The Trend to Homemade Chocolate

Homemade-Chocolate

What makes a good chocolate, how is it made and what is simply customer cheat? Georg Beer (45) wanted to know and research, but also tasted. The owner of Beers Backhaus (Beer himself runs the family business in 5th generation) wrote a book about the results.

As a trained pastry chef, I used to make chocolate myself. Now I wanted to test the worldwide chocolate market – I tried products from 38 countries – and write a book about it.

For this, I have tried three chocolate bars daily, but not completely eaten. In most cases, I was only able to give a piece, five to ten grams maximum. Or half a praline, I have also tested chocolates. And the longer my experiment went, the smaller portions I needed. In very rare cases, if something tasted very good, I then have eaten the entire bar.

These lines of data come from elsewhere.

(* ===== verification/PointCheckSpec.v ===== *)
(** * What the checker promises for one field ([src/point/check.go])

    [field_ok] is the promise: the key and the value of a field that passed.  The
    lemmas say what each part of [checkKV] does to the array and that a field that
    is kept satisfies the promise. *)

From S2P Require Import Prelude PointKV PointCheck PointKVThms.

(** ** Byte strings *)

Lemma Contains_true x a : Contains x a = true <-> a ∈ x.
Proof.
  unfold Contains. rewrite existsb_exists. split.
  - intros (b & I & E). bool_to_prop. subst. by apply list_elem_of_In.
  - intros I. exists a. split; [by apply list_elem_of_In | by apply bool_decide_eq_true_2].
Qed.

Lemma Contains_false x a : Contains x a = false <-> a ∉ x.
Proof. rewrite <- Contains_true. by destruct (Contains x a). Qed.

Lemma HasSuffix_snoc x b a : HasSuffix (x ++ [b]) a = bool_decide (b = a).
Proof. unfold HasSuffix. by rewrite reverse_snoc. Qed.

Lemma trim_rev_suffix a r : exists p, r = p ++ trim_rev a r /\ Forall (eq a) p.
Proof.
  induction r as [|c r (p & E & F)]; cbn; [by exists []|].
  case_decide as D; [|by exists []].
  exists (c :: p). split; [by rewrite E at 1 | by constructor].
Qed.

Lemma trim_rev_head a r b l : trim_rev a r = b :: l -> b <> a.
Proof. induction r as [|c r IH]; cbn; [done|]. case_decide; [done | congruence]. Qed.

Lemma trimSuffixAll_no_suffix x a : HasSuffix (trimSuffixAll x a) a = false.
Proof.
  unfold trimSuffixAll, HasSuffix. rewrite reverse_involutive.
  destruct (trim_rev a (reverse x)) eqn:E; [done|].
  apply trim_rev_head in E. by apply bool_decide_eq_false_2.
Qed.

Lemma trimSuffixAll_prefix x a : exists p, x = trimSuffixAll x a ++ p.
Proof.
  unfold trimSuffixAll. destruct (trim_rev_suffix a (reverse x)) as (p & E & _).
  exists (reverse p). rewrite <- reverse_app, <- E. by rewrite reverse_involutive.
Qed.

Lemma trimSuffixAll_id x a : HasSuffix x a = false -> trimSuffixAll x a = x.
Proof.
  intros H. unfold trimSuffixAll, HasSuffix in *.
  assert (trim_rev a (reverse x) = reverse x) as ->; [|apply reverse_involutive].
  destruct (reverse x) as [|c r]; cbn [trim_rev]; [done|].
  bool_to_prop. by rewrite decide_False.
Qed.

Lemma ReplaceAll_id a b x : a ∉ x -> ReplaceAll a b x = x.
Proof.
  induction x as [|c x IH]; cbn; [done|]. intros [N1 N2]%not_elem_of_cons.
  rewrite decide_False by congruence. f_equal. by apply IH.
Qed.

Lemma ReplaceAll_elem a b c x : a <> b -> c ∈ ReplaceAll a b x -> c <> a /\ (c = b \/ c ∈ x).
Proof.
  intros N I. apply list_elem_of_fmap in I as (d & -> & I). case_decide; subst; naive_solver.
Qed.

Lemma zlen_ReplaceAll a b x : zlen (ReplaceAll a b x) = zlen x.
Proof. unfold zlen, ReplaceAll. by rewrite length_map. Qed.

Lemma HasSuffix_ReplaceAll a b c x :
  a <> c -> b <> c -> HasSuffix (ReplaceAll a b x) c = HasSuffix x c.
Proof.
  intros N1 N2. destruct x as [|d x _] using rev_ind; [done|].
  unfold ReplaceAll. rewrite map_app. cbn [map]. rewrite !HasSuffix_snoc.
  case_decide; subst; [|done]. by rewrite !bool_decide_eq_false_2.
Qed.

(** [adjustKV] without its two fast paths. *)
Lemma adjustKV_eq x : adjustKV x = ReplaceAll newline space (trimSuffixAll x backslash).
Proof.
  unfold adjustKV.
  assert ((if HasSuffix x backslash then trimSuffixAll x backslash else x)
          = trimSuffixAll x backslash) as ->.
  { destruct (HasSuffix x backslash) eqn:E; [done|]. by rewrite trimSuffixAll_id. }
  destruct (Contains (trimSuffixAll x backslash) newline) eqn:E; [done|].
  apply Contains_false in E. by rewrite ReplaceAll_id.
Qed.

Lemma adjustKV_newline x : Contains (adjustKV x) newline = false.
Proof.
  rewrite adjustKV_eq. apply Contains_false. intros I.
  by apply ReplaceAll_elem in I as [? _].
Qed.

Lemma adjustKV_suffix x : HasSuffix (adjustKV x) backslash = false.
Proof. rewrite adjustKV_eq, HasSuffix_ReplaceAll by done. apply trimSuffixAll_no_suffix. Qed.

Lemma adjustKV_len x : zlen (adjustKV x) <= zlen x.
Proof.
  rewrite adjustKV_eq, zlen_ReplaceAll. destruct (trimSuffixAll_prefix x backslash) as (p & E).
  rewrite E at 2. rewrite zlen_app. pose proof (zlen_nonneg p). lia.
Qed.

Lemma adjustKV_no_dot x : Contains x dot = false -> Contains (adjustKV x) dot = false.
Proof.
  rewrite !Contains_false, adjustKV_eq. intros N I. apply ReplaceAll_elem in I as [_ [?|I]]; [done| |done].
  apply N. destruct (trimSuffixAll_prefix x backslash) as (p & ->). apply elem_of_app. by left.
Qed.

Lemma adjustKV_id x :
  Contains x newline = false -> HasSuffix x backslash = false -> adjustKV x = x.
Proof. intros N H. unfold adjustKV. by rewrite H, N. Qed.

Lemma ztake_len {A} n (l : list A) : 0 < n -> zlen (ztake n l) <= n.
Proof. intros H. rewrite ztake_take. unfold zlen. rewrite length_take. lia. Qed.

(** ** The promise *)

Record key_ok (c : cfg) (max : Z) (k : bytes) : Prop := {
  ko_nonempty : k <> [];
  ko_enabled : k ∉ (key <$> disabledKeys c);
  ko_len : 0 < max -> zlen k <= max;
  ko_newline : Contains k newline = false;
  ko_escape : HasSuffix k backslash = false;
  ko_dot : enableDotInKey c = false -> Contains k dot = false;
}.

Definition text_ok (c : cfg) (x : bytes) : Prop :=
  enableStrField c = true /\ (0 < maxFieldValLen c -> zlen x <= maxFieldValLen c).

Definition value_ok (c : cfg) (v : option FieldVal) : Prop :=
  match v with
  | Some (Field_U _) => enableU64Field c = true
  | Some (Field_F f) => forall sgn, f <> S754_infinity sgn
  | Some (Field_D x) | Some (Field_S x) => text_ok c x
  | _ => True
  end.

Definition tag_value_ok (c : cfg) (v : option FieldVal) : Prop :=
  exists s, v = Some (Field_S s) /\ Contains s newline = false /\
            (0 < maxTagValLen c -> zlen s <= maxTagValLen c).

Definition field_ok (c : cfg) (f : Field) : Prop :=
  if IsTag f then key_ok c (maxTagKeyLen c) (Key f) /\ tag_value_ok c (Val f)
  else key_ok c (maxFieldKeyLen c) (Key f) /\ value_ok c (Val f).

(** ** Keys of an array *)

(** No other position of the array has the key [k]. *)
Definition only_at (a : KVs) (i : nat) (k : bytes) : Prop :=
  forall j g, j <> i -> a !! j = Some g -> Key g <> k.

(** The key of position [i] may become [k]: it is unchanged or new. *)
Definition moved (a : KVs) (i : nat) (f : Field) (k : bytes) : Prop :=
  k = Key f \/ only_at a i k.

Lemma only_at_insert a i k f : only_at (<[i := f]> a) i k <-> only_at a i k.
Proof.
  unfold only_at. split; intros H j g N L; (apply (H j); [done|]);
    [by rewrite list_lookup_insert_ne | by rewrite list_lookup_insert_ne in L].
Qed.

Lemma Get_None_only a i k : Get k a = None -> only_at a i k.
Proof.
  intros G%Get_None j g _ L E. apply G. apply list_elem_of_fmap. exists g. split; [done|].
  by eapply list_elem_of_lookup_2.
Qed.

Lemma key_count_nonneg k a : 0 <= key_count k a.
Proof. induction a as [|f a IH]; cbn; [lia|]. case_decide; lia. Qed.

Lemma key_count_app k a b : key_count k (a ++ b) = key_count k a + key_count k b.
Proof. induction a as [|f a IH]; cbn; [lia|]. rewrite IH. lia. Qed.
(* ===== verification/PointDecode.v ===== *)
(** * Adjusting decoded points ([src/point/decode.go])

    After the bytes were decoded, [decodeAdjustPoints] fills in or scales the time of
    each point, checks it and hands it to the callback.  A callback is a parameter:
    it fails, drops the point ([Ok None]) or returns one. *)

From S2P Require Import Prelude PointKV PointCheck PointNew PointKVThms PointCheckSpec PointCheckThms PointFindings.

Definition Nanosecond : Z := 1.
Definition Microsecond : Z := 1000.
Definition Millisecond : Z := 1000000.
Definition Second : Z := 1000000000.
Definition Minute : Z := 60 * Second.
Definition Hour : Z := 60 * Minute.

(** Guess the unit of a timestamp; the products wrap around. *)
Definition detectTimestampPrecision (ts : Z) : Z :=
  if Z.quot ts 1000000000 <? 10 then int64 (ts * Second)
  else if Z.quot ts 1000000000000 <? 10 then int64 (ts * Millisecond)
  else if Z.quot ts 1000000000000000 <? 10 then int64 (ts * Microsecond)
  else ts.

Definition set_Time (t : Z) (p : Point) : Point :=
  mkPoint (flags p) (Name p) (PFields p) t (Warns p) (Debugs p).

(** The time of one point; [nowNano] is the default. *)
Definition adjust_time (c : cfg) (nowNano t : Z) : Z :=
  if t =? 0 then nowNano
  else match precision c with
       | PrecDyn => detectTimestampPrecision t
       | PrecUS => int64 (t * Microsecond)
       | PrecMS => int64 (t * Millisecond)
       | PrecS => int64 (t * Second)
       | PrecM => int64 (t * Minute)
       | PrecH => int64 (t * Hour)
       | PrecNS | PrecW | PrecD => t
       end.

Inductive decode_err : Type :=
| DPanic (e : panic)
| DCallback (e : string).

Definition Callback : Type := Point -> Res string (option Point).

Section Decode.
Context {arrays : ArrayEnc}.

(** The points after adjustment, and [newPoints]. *)
Fixpoint decode_loop (callbacks : nat -> Callback) (c : cfg) (nowNano : Z) (pts : list Point)
    : Res decode_err (list Point * list Point) :=
  match pts with
  | [] => Ok ([], [])
  | p :: pts' =>
      let p := set_Time (adjust_time c nowNano (Time p)) p in
      match (if precheck c then
               match check c p with Ok (p', _) => Ok p' | Err e => Err (DPanic e) end
             else Ok p) with
      | Err e => Err e
      | Ok p =>
          match (match callback c with
                 | None => Ok None
                 | Some f => match callbacks f p with
                             | Ok x => Ok x
                             | Err e => Err (DCallback e)
                             end
                 end) with
          | Err e => Err e
          | Ok x =>
              match decode_loop callbacks c nowNano pts' with
              | Err e => Err e
              | Ok (ps, news) =>
                  Ok (p :: ps, match x with Some q => q :: news | None => news end)
              end
          end
      end
  end.

Definition decodeAdjustPoints (callbacks : nat -> Callback) (now : Z) (c : cfg) (pts : list Point)
    : Res decode_err (list Point) :=
  let nowNano := if timestamp c =? 0 then now else timestamp c in
  match decode_loop callbacks c nowNano pts with
  | Err e => Err e
  | Ok (ps, news) => Ok (match news with [] => ps | _ => news end)
  end.

(** ** Theorems *)

(** The points the loop works on, when they are not checked. *)
Definition timed (c : cfg) (nowNano : Z) (p : Point) : Point :=
  set_Time (adjust_time c nowNano (Time p)) p.

Lemma decode_loop_unchecked callbacks c nowNano f keep pts :
  precheck c = false -> callback c = Some f -> (forall p, callbacks f p = Ok (keep p)) ->
  decode_loop callbacks c nowNano pts
  = Ok (timed c nowNano <$> pts, omap keep (timed c nowNano <$> pts)).
Proof.
  intros P C K. induction pts as [|p pts IH]; [done|]. cbn [decode_loop]. rewrite P, C, K, IH.
  cbn [fmap list_fmap omap list_omap]. change (set_Time _ p) with (timed c nowNano p).
  by destruct (keep (timed c nowNano p)).
Qed.

(** The callback of a decoder filters, unless it filters everything.  The points
    it returns are the result when there are any; when it drops every point, the
    result is all of them. *)
Theorem decode_callback_filters (callbacks : nat -> Callback) (now : Z) (c : cfg) (f : nat)
    (keep : Point -> option Point) (pts : list Point) :
  precheck c = false -> callback c = Some f -> (forall p, callbacks f p = Ok (keep p)) ->
  let all := timed c (if timestamp c =? 0 then now else timestamp c) <$> pts in
  decodeAdjustPoints callbacks now c pts
  = Ok (match omap keep all with [] => all | kept => kept end).
Proof.
  intros P C K. cbn zeta. unfold decodeAdjustPoints.
  rewrite (decode_loop_unchecked _ _ _ f keep) by done. by destruct (omap keep _).
Qed.

End Decode.

(** The guess of a timestamp's unit is right for every time from 1970-04-26
    (ten million seconds) to the end of int64: given in seconds, milliseconds,
    microseconds or nanoseconds, the same instant results. *)
Theorem detect_precision_correct (t unit : Z) :
  unit ∈ [Second; Millisecond; Microsecond; Nanosecond] ->
  10 ^ 16 <= t < 2 ^ 63 -> t mod unit = 0 ->
  detectTimestampPrecision (t / unit) = t.
Proof.
  intros U B M.
  assert (0 < unit <= Second) as Pu.
  { repeat (apply elem_of_cons in U as [->|U]; [by vm_compute|]). by apply elem_of_nil in U. }
  assert (t / unit * unit = t) as D.
  { pose proof (Z.div_mod t unit). lia. }
  assert (0 <= t / unit) by (apply Z.div_pos; lia).
  assert (int64 t = t) as I by (apply int64_small; unfold in_int64; lia).
  unfold detectTimestampPrecision. rewrite !Z.quot_div_nonneg by lia.
  repeat (apply elem_of_cons in U as [->|U]); [..|by apply elem_of_nil in U];
    unfold Second, Millisecond, Microsecond, Nanosecond in *.
  - rewrite (proj2 (Z.ltb_lt _ _)) by (apply Z.div_lt_upper_bound; lia). by rewrite D.
  - rewrite (proj2 (Z.ltb_ge _ _)) by (apply Z.div_le_lower_bound; lia).
    rewrite (proj2 (Z.ltb_lt _ _)) by (apply Z.div_lt_upper_bound; lia). by rewrite D.
  - rewrite (proj2 (Z.ltb_ge _ _)) by (apply Z.div_le_lower_bound; lia).
    rewrite (proj2 (Z.ltb_ge _ _)) by (apply Z.div_le_lower_bound; lia).
    rewrite (proj2 (Z.ltb_lt _ _)) by (apply Z.div_lt_upper_bound; lia). by rewrite D.
  - rewrite Z.div_1_r in *.
    by rewrite !(proj2 (Z.ltb_ge _ _)) by (apply Z.div_le_lower_bound; lia).
Qed.

(** A point decoded without a time does not get the current one.  The default of
    the option is -1, the test of the decoder is for 0: with default options every
    such point is dated one nanosecond before 1970, whatever the clock says. *)
Theorem decode_missing_time (E : ArrayEnc) (callbacks : nat -> Callback) (now : Z) (p : Point) :
  Time p = 0 -> Forall tag_typed (PFields p) ->
  exists p', decodeAdjustPoints callbacks now (GetCfg None []) [p] = Ok [p'] /\ Time p' = -1.
Proof.
  intros T Ty. unfold decodeAdjustPoints. cbn [decode_loop].
  change (precheck (GetCfg None [])) with true. cbn iota.
  destruct (check_run (GetCfg None []) (set_Time (adjust_time (GetCfg None []) (-1) (Time p)) p) Ty)
    as (p' & ws & kept & added & Ec & _ & _ & Et & _).
  change (if timestamp (GetCfg None []) =? 0 then now else timestamp (GetCfg None [])) with (-1).
  rewrite Ec. exists p'. split; [done|]. rewrite Et. cbn. by rewrite T.
Qed.

(** ** Witnesses *)

Definition at_time (t : Z) : Point := mkPoint 0 (to_bytes "m") [int_field "n" t] t [] [].

(** Keep the points after time 5. *)
Definition after5 (p : Point) : option Point := if 5 <? Time p then Some p else None.

Lemma decode_callback_filters_witness :
  decodeAdjustPoints (fun _ p => Ok (after5 p)) 7
    (WithCallback (Some 0%nat) (WithPrecheck false newCfg)) [at_time 3; at_time 9] = Ok [at_time 9].
Proof.
  exact (decode_callback_filters (fun _ p => Ok (after5 p)) 7
           (WithCallback (Some 0%nat) (WithPrecheck false newCfg)) 0 after5
           [at_time 3; at_time 9] eq_refl eq_refl (fun _ => eq_refl)).
Defined.

Lemma detect_precision_correct_witness :
  detectTimestampPrecision (1700000000123000000 / Millisecond) = 1700000000123000000.
Proof. apply detect_precision_correct; [set_solver | lia | done]. Defined.

Lemma decode_missing_time_witness :
  exists p', decodeAdjustPoints (fun _ _ => Ok None) 1700000000000000000 (GetCfg None [])
               [point_of "m" [int_field "n" 1]] = Ok [p'] /\ Time p' = -1.
Proof. apply decode_missing_time; [done|]. by repeat constructor. Defined.

(** * Categories of points ([src/point/category.go])

    The three tables of the package as association lists, in the order of the source.
    [CatString], [CatURL] and [CatAlias] range over a Go map and return the first
    match: the argument [order] is the order of that iteration. *)

Inductive Category : Set :=
| UnknownCategory | DynamicDWCategory | MetricDeprecated | Metric | Network | KeyEvent | Object
| ObjectChange | CustomObject | Logging | Tracing | RUM | Security | Profiling | DialTesting
| ExecutionLog | LLM | AgentLLM
| OtherCategory (n : Z).         (* an int that is no constant of the package *)

#[export] Instance Category_eq_dec : EqDecision Category.
Proof. solve_decision. Defined.

Definition categoryURL : list (Category * string) :=
  [(Metric, "/v1/write/metric"); (MetricDeprecated, "/v1/write/metrics");
   (Network, "/v1/write/network"); (KeyEvent, "/v1/write/keyevent");
   (Object, "/v1/write/object"); (ObjectChange, "/v1/write/object_change");
   (CustomObject, "/v1/write/custom_object"); (Logging, "/v1/write/logging");
   (Tracing, "/v1/write/tracing"); (RUM, "/v1/write/rum");
   (Security, "/v1/write/security"); (Profiling, "/v1/write/profiling");
   (DialTesting, "/v1/write/dialtesting"); (ExecutionLog, "/v1/write/siem_logging");
   (LLM, "/v1/write/langfuse-v2"); (AgentLLM, "/v1/write/agent_llm");
   (DynamicDWCategory, "/v1/write/dynamic_dw"); (UnknownCategory, "/v1/write/unknown")].

Definition categoryAlias : list (Category * string) :=
  [(Metric, "M"); (Network, "N"); (KeyEvent, "E"); (Object, "O"); (ObjectChange, "OCH");
   (CustomObject, "CO"); (Logging, "L"); (Tracing, "T"); (RUM, "R"); (Security, "S");
   (Profiling, "P"); (DialTesting, "DT"); (ExecutionLog, "EL"); (LLM, "LLM");
   (AgentLLM, "AL"); (UnknownCategory, "UNKNOWN"); (DynamicDWCategory, "DYNAMIC_DW")].

Definition categoryShort : list (Category * string) :=
  [(Metric, "metric"); (MetricDeprecated, "metrics"); (Network, "network");
   (KeyEvent, "keyevent"); (Object, "object"); (ObjectChange, "object_change");
   (CustomObject, "custom_object"); (Logging, "logging"); (Tracing, "tracing"); (RUM, "rum");
   (Security, "security"); (Profiling, "profiling"); (DialTesting, "dialtesting");
   (ExecutionLog, "execution_log"); (LLM, "llm"); (AgentLLM, "agent_llm");
   (UnknownCategory, "unknown"); (DynamicDWCategory, "dynamic_dw")].

(** A map lookup, with the value for a key that is not there. *)
Fixpoint cat_get (t : list (Category * string)) (c : Category) (unknown : string) : string :=
  match t with
  | [] => unknown
  | (k, v) :: t' => if decide (k = c) then v else cat_get t' c unknown
  end.

Definition Cat_String (c : Category) : string := cat_get categoryShort c "unknown".
Definition URL (c : Category) : string := cat_get categoryURL c "/v1/write/unknown".
Definition Alias (c : Category) : string := cat_get categoryAlias c "UNKNOWN".

(** The loop [for k, v := range m { if c == v { return k } }]. *)
Fixpoint cat_find (order : list (Category * string)) (s : string) : Category :=
  match order with
  | [] => UnknownCategory
  | (k, v) :: t => if (s =? v)%string then k else cat_find t s
  end.

Definition CatString (order : list (Category * string)) (s : string) : Category := cat_find order s.
Definition CatURL (order : list (Category * string)) (s : string) : Category := cat_find order s.
Definition CatAlias (order : list (Category * string)) (s : string) : Category := cat_find order s.

Definition AllCategories : list Category :=
  [Metric; Network; KeyEvent; Object; ObjectChange; CustomObject; Logging; Tracing; RUM; Security;
   Profiling; DynamicDWCategory; DialTesting; ExecutionLog; LLM; AgentLLM].

(** ** Theorems *)

(** No two categories share a string: the order of the iteration does not matter. *)
Lemma cat_find_order t order k v :
  NoDup (snd <$> t) -> order ≡ₚ t -> (k, v) ∈ t -> cat_find order v = k.
Proof.
  intros N P I. rewrite <- P in N, I. clear P. induction order as [|[k' v'] o IH]; [inversion I|].
  cbn in N |- *. apply list.NoDup_cons in N as [N1 N2].
  apply elem_of_cons in I as [[= <- <-]|I]; [by rewrite String.eqb_refl|].
  destruct (v =? v')%string eqn:B; [|by apply IH]. bool_to_prop. subst v'. destruct N1.
  apply (list_elem_of_fmap_2' snd _ _ _ I). done.
Qed.

Lemma tables_injective :
  NoDup (snd <$> categoryShort) /\ NoDup (snd <$> categoryURL) /\ NoDup (snd <$> categoryAlias).
Proof. split_and!; refine (proj1 (bool_decide_eq_true _) _); by vm_compute. Qed.

Lemma tables_total c : c ∈ AllCategories ->
  (c, Cat_String c) ∈ categoryShort /\ (c, URL c) ∈ categoryURL /\ (c, Alias c) ∈ categoryAlias.
Proof.
  intros I. repeat (apply elem_of_cons in I as [->|I]; [|]); [..|by apply elem_of_nil in I];
    split_and!; refine (proj1 (bool_decide_eq_true _) _); by vm_compute.
Qed.

(** The names of a category determine it: for every category of
    [AllCategories], parsing its name, its URL or its alias gives it back, in
    whatever order Go iterates over the maps. *)
Theorem category_roundtrip (c : Category) (o1 o2 o3 : list (Category * string)) :
  c ∈ AllCategories -> o1 ≡ₚ categoryShort -> o2 ≡ₚ categoryURL -> o3 ≡ₚ categoryAlias ->
  CatString o1 (Cat_String c) = c /\ CatURL o2 (URL c) = c /\ CatAlias o3 (Alias c) = c.
Proof.
  intros I P1 P2 P3. destruct tables_injective as (N1 & N2 & N3).
  destruct (tables_total c I) as (T1 & T2 & T3).
  split_and!; [by eapply cat_find_order; [exact N1| |] | by eapply cat_find_order; [exact N2| |]
              | by eapply cat_find_order; [exact N3| |]].
Qed.

Lemma category_roundtrip_witness :
  CatString categoryShort (Cat_String Logging) = Logging /\
  CatURL (reverse categoryURL) (URL Logging) = Logging /\
  CatAlias categoryAlias (Alias Logging) = Logging.
Proof. apply category_roundtrip; [set_solver | done | apply reverse_Permutation | done]. Defined.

At first, I had very good products. And then came a time when a lot of bad chocolates were there. It frustrated me how much bad chocolates – no matter whether expensive or cheap – are on the market. This was also my motive for the book: I want to show the consumer what is good and what is bad.

Even the list of ingredients shows what is good and what is bad. For instance, dark chocolate. If it contains vanillin (not natural vanilla), then it is bad, even the chocolate cannot be good. For whole milk chocolate, you should look at where sugar and cocoa butter are. With a high-quality whole milk chocolate, sugar is never the first priority. For chocolates or refined chocolates, the alarm bells ring when the aromas are used.

Why are many chocolatiers today unable to produce the taste of a strawberry using fruit powder or concentrate in a chocolate? Why does he have to rely on aromas? The demand of the consumers is therefore clear to make the pralines themselves. There are several vendors selling the equipment required for Pralinen selber machen and holding evening and weekend classes.

The cost of concentrates is not much higher than that of aromas

In the conching machine, the chocolate is heated and moved at the same time so that the aromas develop. This can take between eight and 120 hours, the pure Conchier time is, however, no quality feature.

Some companies advertise that they produce their own chocolate. But this is not the case at all. Often is bought up. Some black sheep are even delivered a ready-packaged product to the warehouse. The manufacturers of industrial chocolates are often questionable.

Organic chocolate is booming, but is it also of better quality?

In chocolate production, the biological production of the ingredients is not a quality feature. There is some miraculous cocoa from Jamaica, Venezuela, and Madagascar. The producers there can often not afford the certification of their products according to organic criteria – but the expensive pesticides neither. Say, the chocolate is free from harmful substances anyway, even if it does not bear an organic seal.